Rain Water Harvesting as a Climate Adaptation Option
Drylands cover nearly half of all terrestrial land surfaces, of which 72% are in developing countries and support over a quarter of the global population’s living space. They are the main contributor to global food production and a variety of fruit trees. However, water scarcity in drylands greatly constrains agricultural productivity, particularly in undeveloped rural areas where sophisticated irrigation systems are a luxury. Therefore, efficient use of rainwater through rainwater harvesting technologies (RHTs) is an effective avenue to alleviate water stress and improve agricultural productivity, which could contribute to several Sustainable Development Goals such as SDG 2, SDG 6, and SDG 15. Improving rainwater use in agriculture is necessary to ensure sustainable food production for the growing global population.
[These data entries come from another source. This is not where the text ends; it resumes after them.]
(** X14.  A file without a non-blank data row loads no pair and fails on
    nothing, even when its header lacks the columns or the file is empty:
    the header is only looked at when a data row is read. *)
Theorem load_without_data_rows (rows : list (list string)) (filepath : string)
    (s : Sys) (w' : World) :
  Forall (fun r => r = []) (tail rows) ->
  csv_reader ext filepath (world s) = (Ok rows, w') ->
  read_pairs (DictReader rows) = Ok []
  /\ load_cache_from_file ext filepath s
     = on_cache (CallCacheHydrate []) (cache_hydrate_from_pairs ext [])
         {| self := self s; world := w'; calls := calls s ++ [CallOpenCsv filepath] |}.
Proof.
  intros Hblank Hcsv.
  assert (Hp : read_pairs (DictReader rows) = Ok []).
  { destruct rows as [|fieldnames data]; [done|]. cbn [DictReader tail] in *.
    by rewrite (filter_blank_rows data Hblank). }
  split; [exact Hp|].
  unfold load_cache_from_file, bind at 1, external. rewrite Hcsv.
  unfold bind. by rewrite Hp.
Qed.

(** ** The retrieval tool *)

Lemma join_contains (sep : string) (parts : list string) (d : string) :
  d ∈ parts -> contains d (join sep parts) = true.
Proof.
  induction parts as [|p parts IH]; intros Hin; [by apply elem_of_nil in Hin|].
  apply elem_of_cons in Hin. cbn [join].
  destruct parts as [|p' parts].
  - destruct Hin as [->|Hin]; [apply contains_refl | by apply elem_of_nil in Hin].
  - destruct Hin as [->|Hin]; [apply contains_prefix|].
    do 2 apply contains_app_r. by apply IH.
Qed.

(** X15.  [retrieve_documents] asks the retriever once, with the query it
    was given; the text it returns holds the content of every document
    found, joined by blank lines, and is empty when nothing was found; a
    failure of the retriever is raised. *)
Theorem retrieve_documents_joins (query_text : string) (s : Sys) :
  calls (snd (retrieve_documents ext query_text s)) = calls s ++ [CallRetriever query_text]
  /\ match fst (retriever_invoke ext query_text (world s)) with
     | Ok docs =>
         fst (retrieve_documents ext query_text s) = Ok (join (NL +:+ NL) docs)
         /\ (forall d, d ∈ docs -> contains d (join (NL +:+ NL) docs) = true)
         /\ (docs = [] -> join (NL +:+ NL) docs = "")
     | Raise e => fst (retrieve_documents ext query_text s) = Raise e
     end.
Proof.
  unfold retrieve_documents. unfold_monad.
  destruct (retriever_invoke ext query_text (world s)) as [[docs|e] w]; cbn [fst snd calls].
  - split; [done|]. split; [done|]. split; [apply join_contains|]. by intros ->.
  - done.
Qed.

End Workflow.

(** * The further properties on concrete runs *)



(** In the run that exhausts a budget of two, the counter after the first
    rewrite (step 2) and after the fallback (step 8). *)
Lemma retry_count_range_witness :
  let steps := yielded (graph_stream never_relevant RagWorkflow RECURSION_LIMIT "q"
                          (chatbot [] 2 true)) in
  match steps !! 2%nat, steps !! 8%nat with
  | Some st_i, Some st_j =>
      steps !! 2%nat = Some st_i
      /\ steps !! 8%nat = Some st_j
      /\ (2 <= 8)%nat
      /\ 0 <= retry_count (step_state st_i)
      /\ retry_count (step_state st_i) <= retry_count (step_state st_j)
      /\ retry_count (step_state st_j) <= Z.max 0 (max_retries (self (chatbot [] 2 true)))
  | _, _ => False
  end.
Proof.
  intros steps.
  destruct (steps !! 2%nat) as [st_i|] eqn:Hi; [|vm_compute in Hi; discriminate].
  destruct (steps !! 8%nat) as [st_j|] eqn:Hj; [|vm_compute in Hj; discriminate].
  assert (Hle : (2 <= 8)%nat) by lia.
  do 3 (split; [done|]).
  exact (retry_count_range never_relevant RECURSION_LIMIT "q"
           (chatbot [] 2 true) 2 8 st_i st_j Hi Hj Hle).
Defined.

(** A chatbot without graph loads its vector store and is then asked a
    question its empty cache misses; with a store that cannot hand out its
    retriever, the load raises and the chatbot stays without graph. *)
Lemma load_existing_vectorstore_then_query_witness :
  let s := chatbot [] 2 false in
  let s1 := snd (load_existing_vectorstore never_relevant s) in
  let miss := {| hit := false; best_match := None |} in
  let e := without_retriever never_relevant in
  load_existing_vectorstore never_relevant s = (Ok true, s1)
  /\ cache_check never_relevant "q" 1 (cache (self s1)) (world s1) = (Ok miss, [], tt)
  /\ hit miss = false
  /\ doc_store_load_existing e (world s) = (Ok true, tt)
  /\ doc_store_get_retriever e 4 tt = (Raise store_failure, tt)
  /\ graph (self s1) = Some RagWorkflow
  /\ retriever_tool (self s1) = Some retrieve_documents_tool
  /\ calls s1 = [CallDocStoreLoad; CallGetRetriever 4]
  /\ (exists l,
        calls (snd (query never_relevant "q" s1))
        = calls s1 ++ CallCacheCheck "q" 1
            :: CallResponseModelWithTools [HumanMessage "q"] :: l
        /\ Forall is_workflow_call l)
  /\ load_existing_vectorstore e s
     = (Raise store_failure,
        {| self := self s; world := tt;
           calls := [CallDocStoreLoad; CallGetRetriever 4] |}).
Proof.
  intros s s1 miss e.
  assert (H1 : load_existing_vectorstore never_relevant s = (Ok true, s1)) by reflexivity.
  assert (H2 : cache_check never_relevant "q" 1 (cache (self s1)) (world s1)
               = (Ok miss, [], tt)) by reflexivity.
  assert (H3 : hit miss = false) by reflexivity.
  assert (H4 : doc_store_load_existing e (world s) = (Ok true, tt)) by reflexivity.
  assert (H5 : doc_store_get_retriever e 4 tt = (Raise store_failure, tt)) by reflexivity.
  do 5 (split; [assumption|]).
  destruct (load_existing_vectorstore_then_query never_relevant s) as (_ & _ & _ & Hload).
  destruct (Hload s1 H1) as (Hg & Ht & _ & _ & Hcalls & Hq).
  split; [exact Hg|]. split; [exact Ht|]. split; [exact Hcalls|].
  split; [exact (Hq "q" miss [] tt H2 H3)|].
  destruct (load_existing_vectorstore_then_query e s) as (_ & _ & Hfail & _).
  exact (Hfail tt store_failure tt H4 H5).
Defined.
Since the use of water from river and groundwater resources is reaching unsustainable rates, increasing water withdrawals and consumption by intensive irrigation is not a

suitable option in many regions of the world. Moreover, a better management of freshwater resources alone will not be sufficient to ensure sustainable food production, because land degradation caused by climate and land use change drivers is a major constrain to agro-ecosystems’ functions. On the other hand, rainfed agriculture still has a large untapped potential, particularly in dry and tropical developing areas. To tackle this urgent issue, the UN General Assembly recently declared the 2021–2030 as the “Decade on Ecosystem Restoration”, which acknowledges and enforces the restoration of degraded ecosystems as a necessary measure to fight climate change and enhance food security, water supply and biodiversity. To address the sustainability of future agriculture in this context, a more holistic approach aiming at agro-ecological restoration through sustainable land and water management is a fundamental milestone. Rainwater harvesting can represent an important strategy to improve rainfed agriculture and increase crop yield sustainably, especially in marginal areas and improve human wellbeing. Broadly, water harvesting can be defined as the set of practices intended to increase water availability for plants, including water infiltration and retention in the soil, through the collection and storage of rainwater or runoff. Retaining and conserving more rainwater for productive purposes can help coping with prolonged dry spells, the major challenge faced by rainfed agriculture, especially in the most arid and semi-arid areas of the world. Typical examples of rainwater harvesting practices are dugout ponds, used to collect and store rainwater within the farmland for supplementary irrigation during dry periods. Other widespread practices are terraces, built on steep terrains to slow down runoff and increase infiltration and traditionally used in the Latin American, African and Asian highlands.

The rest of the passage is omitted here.